Yes, it was funny, as I hope you enjoyed in my post from Saturday; but really, when we step back and look at it, something is dreadfully wrong and quite sad. Somehow TIME magazine, fairly reputable on the whole, in the process of reporting the nomination of a particle (the Higgs Boson; here’s my FAQ about it and here’s my layperson’s explanation of why it is important) as a Person (?) of the Year, explained the nature of this particle with a disastrous paragraph of five astoundingly erroneous sentences. Treating this as a “teaching moment” (yes, always the professor — can’t help myself) I want to go through those sentences carefully and fix them, not to string up or further embarrass the journalist but to be useful to my readers. So that’s coming in a moment.
But first, a lament.
Who’s at fault here, and how did this happen? There’s plenty of blame to go around; some lies with the journalist, who would have been wise to run his prose past a science journalist buddy; some lies with the editors, who didn’t do basic fact checking, even of the non-science issues; some lies with a public that (broadly) doesn’t generally care enough about science for editors to make it a priority to have accurate reporting on the subject.
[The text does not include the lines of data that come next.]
(** * Upload and processing orchestration of the SDS data extractor front end

    A shallow embedding of the two stateful React components of the
    front end, [App] and [FileUpload] (both in [frontend/src/App.tsx]),
    together with the statements that the specification makes about them.

    - React state variables become record fields, a [setX] call becomes a
      record update, and an event handler becomes a function on the state
      of its component.
    - Calls that leave the component (the two callbacks received from [App]
      and [axios.post]) are returned by the handler as a list of effects, in
      program order.  The asynchronous [handleSubmit] is cut at its single
      [await] into the part that runs at the click and the part that runs
      once the request has settled.
    - The page level puts both components together: which [FileUpload]
      instance is mounted, and which requests are in flight. *)

From stdpp Require Import base strings list gmap numbers.
From Stdlib Require Import ZArith Lia QArith.Qcanon.
From Stdlib Require Import DecimalString.

#[local] Set Warnings "-register-all".
#[local] Open Scope Z_scope.

(** ** JavaScript values

    What [response.data], the result objects and the [error] state can hold
    at run time.  Objects are finite maps from property names to values. *)

Inductive jsval : Type :=
  | JUndefined
  | JNull
  | JBool (b : bool)
  | JNum (q : Qc)
  | JStr (s : string)
  | JArr (items : list jsval)
  | JObj (fields : gmap string jsval).
(** * LRcom signaling hub: a shallow embedding of the server and its properties

    The development follows the server source (the WebSocket hub with rooms,
    chat, push subscriptions and the per-connection rate limiter).

    - JavaScript strings are sequences of UTF-16 code units ([list N]).
    - The four [Map]s of the server are finite maps ([gmap]); a [Set] of room
      members is a [gset].  A broadcast walks the users map; the order in
      which one broadcast reaches different sockets is the enumeration
      order of the finite map.
    - Every handler is a function from the hub state to the new state and
      the list of effects it performed: frames really written to a socket
      ([ws.send]) and notifications really handed to the push gateway.
    - Clock readings and random identifiers are inputs of a step ([Env]).

    A frame reaches its handler only past the rate limiter, and [send]
    writes to a socket only while it is open.  The properties of a handler
    are therefore stated for frames the limiter lets through
    ([dispatched]) and, where someone is said to receive a frame, for an
    open socket; the state a handler starts from is the one in which the
    limiter has counted the frame ([counted]). *)

From stdpp Require Import gmap strings list fin_maps fin_sets.
From Stdlib Require Import ZArith NArith Lia.

#[local] Set Warnings "-register-all".

(** ** JavaScript strings *)

Abbreviation jsstring := (list N).

Module Js.

(** A literal of the source, as code units. *)
Definition js (s : string) : jsstring :=
  Ascii.N_of_ascii <$> String.list_ascii_of_string s.

Definition in_range (lo hi c : N) : bool := (lo <=? c)%N && (c <=? hi)%N.

(** [String.prototype.trim] strips WhiteSpace and LineTerminator code
    points: TAB, LF, VT, FF, CR, SP, NBSP, OGHAM SPACE, U+2000..U+200A,
    LS, PS, NNBSP, MMSP, IDEOGRAPHIC SPACE and the BOM. *)
Definition is_space (c : N) : bool :=
  in_range 9 13 c || (c =? 32)%N || (c =? 160)%N || (c =? 5760)%N
  || in_range 8192 8202 c || (c =? 8232)%N || (c =? 8233)%N
  || (c =? 8239)%N || (c =? 8287)%N || (c =? 12288)%N || (c =? 65279)%N.

Fixpoint trimStart (s : jsstring) : jsstring :=
  match s with
  | c :: s' => if is_space c then trimStart s' else s
  | [] => []
  end.

Definition trimEnd (s : jsstring) : jsstring :=
  reverse (trimStart (reverse s)).

Definition trim (s : jsstring) : jsstring := trimEnd (trimStart s).

Fixpoint startsWith (s p : jsstring) : bool :=
  match p, s with
  | [], _ => true
  | c :: p', d :: s' => (c =? d)%N && startsWith s' p'
  | _ :: _, [] => false
  end.

(** [s.indexOf(c)] for a one-unit needle, on the suffix starting at
    [pos]; [None] is the source's -1. *)
Fixpoint index_from (c : N) (s : jsstring) (i : nat) : option nat :=
  match s with
  | [] => None
  | d :: s' => if (d =? c)%N then Some i else index_from c s' (S i)
  end.

Definition indexOf (s : jsstring) (c : N) (pos : nat) : option nat :=
  index_from c (drop pos s) pos.

(** [s.slice(a, b)] and [s.slice(a)] for non-negative indices. *)
Definition slice (s : jsstring) (a b : nat) : jsstring :=
  take (b - a) (drop a s).
Definition sliceFrom (s : jsstring) (a : nat) : jsstring := drop a s.

(** Truthiness of a string value: the empty string is falsy. *)
Definition truthy (s : jsstring) : bool :=
  match s with [] => false | _ => true end.

(** Truthiness of a value that is [null] or a string. *)
Definition truthyO (o : option jsstring) : bool :=
  match o with Some s => truthy s | None => false end.

End Js.
Import Js.

(** ** Parsed JSON values

    [JSON.parse] is the platform's; a frame reaches the handler either as a
    parse failure or as one of these values.  An object is its list of
    own properties; [field] is property access. *)

Inductive json : Type :=
| JNull
| JBool (b : bool)
| JNum (n : Z)  (* the server never looks into a number; 0 is the falsy one *)
| JStr (s : jsstring)
| JArr (items : list json)
| JObj (props : list (jsstring * json)).

Fixpoint assoc (k : jsstring) (props : list (jsstring * json)) : option json :=
  match props with
  | [] => None
  | (k', v) :: rest => if decide (k' = k) then Some v else assoc k rest
  end.

(** [msg.k]; [None] is [undefined].  Primitive and array values have none
    of the properties the server reads. *)
Definition field (msg : json) (k : string) : option json :=
  match msg with
  | JObj props => assoc (js k) props
  | _ => None
  end.

(** [typeof v === 'string' ? v : null] *)
Definition stringOrNull (v : option json) : option jsstring :=
  match v with Some (JStr s) => Some s | _ => None end.

(** [v && typeof v === 'object'] *)
Definition isObject (v : option json) : bool :=
  match v with Some (JObj _) | Some (JArr _) => true | _ => false end.

(** [!msg] *)
Definition falsy (v : json) : bool :=
  match v with
  | JNull | JBool false | JNum 0 | JStr [] => true
  | _ => false
  end.

(** ** Identity and validation *)

(** The character class [[a-zA-Z0-9 _\-\.]] of [safeName]. *)
Definition name_char (c : N) : bool :=
  in_range 97 122 c || in_range 65 90 c || in_range 48 57 c
  || (c =? 32)%N || (c =? 95)%N || (c =? 45)%N || (c =? 46)%N.

(** The class [[\u0000-\u0008\u000B\u000C\u000E-\u001F\u007F]] of
    [safeChatText]. *)
Definition chat_control (c : N) : bool :=
  in_range 0 8 c || (c =? 11)%N || (c =? 12)%N || in_range 14 31 c
  || (c =? 127)%N.

Definition safeName (input : option json) : option jsstring :=
  match input with
  | Some (JStr s) =>
      let trimmed := trim s in
      if (length trimmed <? 1) || (32 <? length trimmed) then None
      else if negb (truthy trimmed && forallb name_char trimmed) then None
      else Some trimmed
  | _ => None
  end.

Definition safeChatText (input : option json) : option jsstring :=
  match input with
  | Some (JStr s) =>
      let trimmed := trim s in
      if (length trimmed <? 1) || (500 <? length trimmed) then None
      else if existsb chat_control trimmed then None
      else Some trimmed
  | _ => None
  end.

Definition quote : N := 34.
Definition space : N := 32.

Definition parsePrivatePrefix (text : jsstring) : option (jsstring * jsstring) :=
  if negb (startsWith text (js "@")) then None
  else if startsWith text (js "@" ++ [quote]) then
    match indexOf text quote 2 with
    | None => None
    | Some closing =>
        let toName := slice text 2 closing in
        let rest := sliceFrom text (closing + 1) in
        if negb (startsWith rest (js " ")) then None
        else
          let body := trim rest in
          if negb (truthy toName) || negb (truthy body) then None
          else Some (toName, body)
    end
  else
    match indexOf text space 0 with
    | None => None
    | Some firstSpace =>
        let toName := slice text 1 firstSpace in
        let body := trim (sliceFrom text (firstSpace + 1)) in
        if negb (truthy toName) || negb (truthy body) then None
        else Some (toName, body)
    end.
(** * Live location tracking: the publisher hook, the Store and the map view

    A shallow embedding of [src/hooks/useLocationTracking.ts] and of the
    marker effect of [src/components/LiveTrackingMap.tsx], together with the
    [live_locations] table they talk to.

    The hook's callbacks become functions on a [world] record: the React
    state of the hook (once as the last render closed over it, once as the
    setters left it), the device's position watches, the table, the realtime
    channel and what the user was shown.  What the outside answers to one
    call (who is signed in, the clock, whether the request fails) is an
    explicit [ambient] argument.  Every callback is run to completion: the
    interleaving of two callbacks at an [await] is not modelled. *)

From Stdlib Require Import PrimFloat ZArith.
From stdpp Require Import gmap strings list fin_maps.

Open Scope Z_scope.

(** ** Values *)

(** A JavaScript number is an IEEE-754 double.  The code only copies
    coordinates around, no arithmetic is done on them. *)
Definition number : Type := PrimFloat.float.

(** A numeric property that may be missing ([undefined]) or [null]. *)
Inductive optnum : Type :=
  | Undefined
  | Null
  | Num (x : number).

(** [v ?? undefined] *)
Definition nullish_undefined (v : optnum) : optnum :=
  match v with
  | Undefined | Null => Undefined
  | Num x => Num x
  end.

Definition is_absent (v : optnum) : Prop := v = Undefined ∨ v = Null.

Definition is_num (v : optnum) : Prop := ∃ x, v = Num x.

(** The string a guard [if (!s) return;] lets through: [null] and the empty
    string are falsy. *)
Definition truthy (s : option string) : option string :=
  match s with
  | Some EmptyString => None
  | other => other
  end.

(** The [coords] of a [GeolocationPosition] handed to the success callback. *)
Module Coords.
Record t : Type := mk {
  latitude : number;
  longitude : number;
  accuracy : optnum;
  heading : optnum;
  speed : optnum;
}.
End Coords.

(** [interface LocationData] *)
Module LocationData.
Record t : Type := mk {
  latitude : number;
  longitude : number;
  accuracy : optnum;
  heading : optnum;
  speed : optnum;
}.
End LocationData.

(** A row of [public.live_locations].  [match_id] is the one nullable key
    column; [accuracy], [heading] and [speed] are nullable measurements.  The
    rounding of the DECIMAL columns is not modelled. *)
Module Row.
Record t : Type := mk {
  id : string;
  user_id : string;
  match_id : option string;
  latitude : number;
  longitude : number;
  accuracy : option number;
  heading : option number;
  speed : option number;
  updated_at : string;
  created_at : string;
}.
End Row.
(** Logging writes to the sink and to nothing else. *)
Lemma log_items_frame (losses : metrics) w w' :
  log_items losses w = Ok (tt, w') ->
  exists l, w' = set_neptune_logger l w.
Proof.
  revert w. induction losses as [|[key v] rest IH]; intros w H.
  - apply ret_ok in H as [_ ->]. exists (neptune_logger w). destruct w; reflexivity.
  - cbn [log_items] in H. apply bind_ok in H as ([] & w1 & He & H).
    apply emit_ok in He as (l & _ & ->).
    apply IH in H as (l' & ->). exists l'. reflexivity.
Qed.

Lemma critic_loop_steps (n : nat) (b : batch) (cl cl' : option metrics) w w' :
  critic_loop n b cl w = Ok (cl', w') ->
  step_count (critic_optimizer w') = (step_count (critic_optimizer w) + n)%nat /\
  generator_optimizer w' = generator_optimizer w /\
  neptune_logger w' = neptune_logger w /\
  files w' = files w /\
  (n = 0%nat -> cl' = cl) /\ (n <> 0%nat -> is_Some cl').
Proof.
  revert cl w. induction n as [|n IH]; intros cl w H.
  - apply ret_ok in H as [-> ->]. repeat split; auto; try lia; congruence.
  - cbn [critic_loop] in H. apply bind_ok in H as (l & w1 & Hu & H).
    apply critic_update_steps in Hu as (Hc & Hg & Hl & Hf).
    apply IH in H as (Hc' & Hg' & Hl' & Hf' & H0 & Hn).
    rewrite Hc', Hc, Hg', Hg, Hl', Hl, Hf', Hf.
    repeat split; auto; try lia; try discriminate.
    intros _. destruct n; [rewrite H0 by reflexivity; eauto | apply Hn; discriminate].
Qed.

Lemma generator_update_steps (b : batch) w w' :
  generator_update b w = Ok (tt, w') ->
  step_count (generator_optimizer w') = S (step_count (generator_optimizer w)) /\
  critic_optimizer w' = critic_optimizer w /\
  files w' = files w.
Proof.
  unfold generator_update. intros H.
  apply bind_ok in H as (m & w1 & Ht & H).
  apply train_generator_frame in Ht as (r & ->).
  step_in H as loss Hl.
  apply bind_ok in H as ([] & w2 & Hb & H).
  apply backward_ok in Hb. subst w2.
  apply bind_ok in H as ([] & w3 & Hs & H).
  unfold generator_optimizer_step in Hs. inversion Hs; subst w3. clear Hs.
  apply log_items_frame in H as (l & ->).
  cbn. auto.
Qed.

Lemma ensure_dir_ok (path : string) w w' :
  ensure_dir path w = Ok (tt, w') ->
  w' = set_files ({[path]} ∪ files w) w.
Proof.
  unfold ensure_dir. destruct (String.eqb path ""); [discriminate|].
  case_bool_decide as Hin; intros Hrun; injection Hrun as <-; [|reflexivity].
  rewrite (subseteq_union_1_L {[path]} (files w))
    by (apply singleton_subseteq_l; exact Hin).
  destruct w; reflexivity.
Qed.

(** Lines 90 to 100, step by step. *)
Lemma display_ok (t : Trainer) (epoch iteration : nat)
    (validation_loader : option (list batch)) w w' :
  display t epoch iteration validation_loader w = Ok (tt, w') ->
  exists fs outputs r l h s,
    save_models (gan_model w)
      (path_join (save_path t) (checkpoint_name epoch iteration)) epoch
      ({[save_path t]} ∪ files w) = Ok fs /\
    evaluate (gan_model w) validation_loader (random w) = Ok (outputs, r) /\
    outputs !! "histogram" = Some h /\
    outputs !! "rocauc" = Some s /\
    neptune_logger w = Some l /\
    w' = set_neptune_logger
           (Some (l ++ [log_image "Histograms" h; log_metric "rocauc" s]))
           (set_random r (set_files fs w)).
Proof.
  unfold display. intros H.
  apply bind_ok in H as ([] & w1 & Hd & H).
  apply ensure_dir_ok in Hd. subst w1.
  apply bind_ok in H as ([] & w2 & Hs & H).
  apply result_bind_ok in Hs as (fs & Hs & Hw2). inversion Hw2; subst w2. clear Hw2.
  apply bind_ok in H as (outputs & w3 & He & H).
  apply draw_ok in He as (r & He & ->).
  step_in H as h Hh.
  apply bind_ok in H as ([] & w4 & Hi & H).
  apply emit_ok in Hi as (l & Hl & ->).
  step_in H as s Hsc.
  apply emit_ok in H as (l' & Hl' & ->).
  cbn in *. injection Hl' as <-.
  unfold outputs_get in Hh, Hsc.
  destruct (outputs !! "histogram") as [h'|] eqn:Eh; [|discriminate].
  destruct (outputs !! "rocauc") as [s'|] eqn:Es; [|discriminate].
  injection Hh as ->. injection Hsc as ->.
  exists fs, outputs, r, l, h, s. rewrite <- app_assoc. cbn.
  repeat split; auto.
Qed.

(** The world before line 90 of a successful pass of the loop body. *)
Lemma fit_iteration_ok (t : Trainer) (epoch iteration : nat) (b : batch)
    (vl : option (list batch)) (cl cl' : option metrics) w w' :
  fit_iteration t epoch iteration b vl cl w = Ok (cl', w') ->
  exists w1 w2 w3 losses rem,
    critic_loop (Z.to_nat (critic_step t)) b cl w = Ok (Some losses, w1) /\
    cl' = Some losses /\
    (if freeze_generator t
     then w2 = set_grads (generator_grad w2) (critic_grad w2) w1
     else exists w1', w1' = set_grads (generator_grad w1') (critic_grad w1') w1 /\
                      generator_update b w1' = Ok (tt, w2)) /\
    log_items losses w2 = Ok (tt, w3) /\
    display_step t <> 0%Z /\
    rem = (Z.of_nat iteration mod display_step t)%Z /\
    (if (rem =? 0)%Z then display t epoch iteration vl w3 = Ok (tt, w')
     else w' = w3).
Proof.
  unfold fit_iteration. intros H.
  apply bind_ok in H as (cl1 & w1 & Hloop & H).
  apply bind_ok in H as ([] & w1' & Hz & H).
  apply zero_grad_ok in Hz as (gg & cg & Hz).
  apply bind_ok in H as ([] & w2 & Hg & H).
  step_in H as losses Hl.
  apply bind_ok in H as ([] & w3 & Hlog & H).
  step_in H as rem Hrem.
  apply bind_ok in H as ([] & w4 & Hd & H).
  apply ret_ok in H as [-> ->].
  destruct cl1 as [l|]; [|discriminate]. injection Hl as ->.
  unfold py_mod in Hrem. destruct (display_step t =? 0)%Z eqn:Ez; [discriminate|].
  injection Hrem as <-. apply Z.eqb_neq in Ez.
  exists w1, w2, w3, losses, (Z.of_nat iteration mod display_step t)%Z.
  split; [exact Hloop|]. split; [reflexivity|].
  split.
  - destruct (freeze_generator t); cbn in Hg.
    + apply ret_ok in Hg as [_ ->]. subst w1'. reflexivity.
    + exists w1'. split; [subst w1'; reflexivity | exact Hg].
  - split; [exact Hlog|]. split; [exact Ez|]. split; [reflexivity|].
    destruct (_ =? 0)%Z; [exact Hd|]. apply ret_ok in Hd as [_ ->]. reflexivity.
Qed.

Lemma display_frame (t : Trainer) (epoch iteration : nat)
    (vl : option (list batch)) w w' :
  display t epoch iteration vl w = Ok (tt, w') ->
  critic_optimizer w' = critic_optimizer w /\
  generator_optimizer w' = generator_optimizer w.
Proof.
  intros H. apply display_ok in H as (fs & o & r & l & h & s & H).
  destruct H as (_ & _ & _ & _ & _ & ->). split; reflexivity.
Qed.
(** An element that cannot be hashed ends the dispatch of a tuple it
    heads: the membership test of the composite table raises
    [TypeError]. *)
Lemma _transpile_unhashable st origin rest :
  is_tuple origin = false ->
  hashable origin = false ->
  _transpile (OTuple (origin :: rest)) st = (Raise TypeError, st).
Proof.
  intros Ht Hh. cbn [_transpile]. rewrite Ht.
  unfold bind, read, lift, in_. rewrite Hh. reflexivity.
Qed.

(** *** Claims that hold for every registry and introspection facility *)

(** C2: a descriptor without origin marker whose class is not a model
    class and that is an instance of no key of the atomic table makes
    [transpile] raise [TranspileError], built from that very descriptor; no
    string is returned. *)
Theorem C2_unresolved_descriptor_raises st d :
  truthy (get_origin d) = false ->
  issubclass (probe d) models.Model = Ok false ->
  (forall k, In (Some k) (map fst (cls.ATOMIC_TYPES st)) -> isinstance d k = false) ->
  transpile get_origin get_args d st = (Raise (TranspileError d), st).
Proof.
  intros Ho Hm Hk. rewrite (transpile_no_origin _ _ Ho).
  rewrite render_atomic_type_unfold, Hm.
  rewrite (_get_atomic_type_loop_exhausted _ _ Hk). reflexivity.
Qed.

(** C4: a descriptor whose origin is [Union] and whose children are
    [TypeA] and [TypeB], in that order, is rendered as the rendering of
    [TypeA], then " | ", then the rendering of [TypeB]: the children are
    dispatched recursively and joined in input order, whether or not the two
    renderings differ. *)
Theorem C4_union_of_two_joins_in_order d TypeA TypeB a b :
  get_origin d = typing.Union ->
  get_args d = OTuple [TypeA; TypeB] ->
  _transpile TypeA tables = (Ok (Str a), tables) ->
  _transpile TypeB tables = (Ok (Str b), tables) ->
  transpile get_origin get_args d tables = (Ok (Str (a ++ " | " ++ b)), tables).
Proof.
  intros Ho Ha HA HB.
  rewrite transpile_origin by (rewrite Ho; reflexivity).
  rewrite Ho, Ha.
  rewrite (_transpile_composite tables typing.Union (fun x => join " | " x)
             [TypeA; TypeB] [] [Str a; Str b]).
  - reflexivity.
  - reflexivity.
  - reflexivity.
  - repeat constructor; assumption.
Qed.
But there’s a history here. How did it happen that we ended up a technological society, relying heavily on the discoveries of modern physics and other sciences over the last century, and yet we have a public that is at once confused by, suspicious of, bored by, and unfamiliar with science? I think a lot of the blame also lies with scientists, who collectively over generations have failed to communicate both what we do and why it’s important — and why it’s important for journalists not to misrepresent it.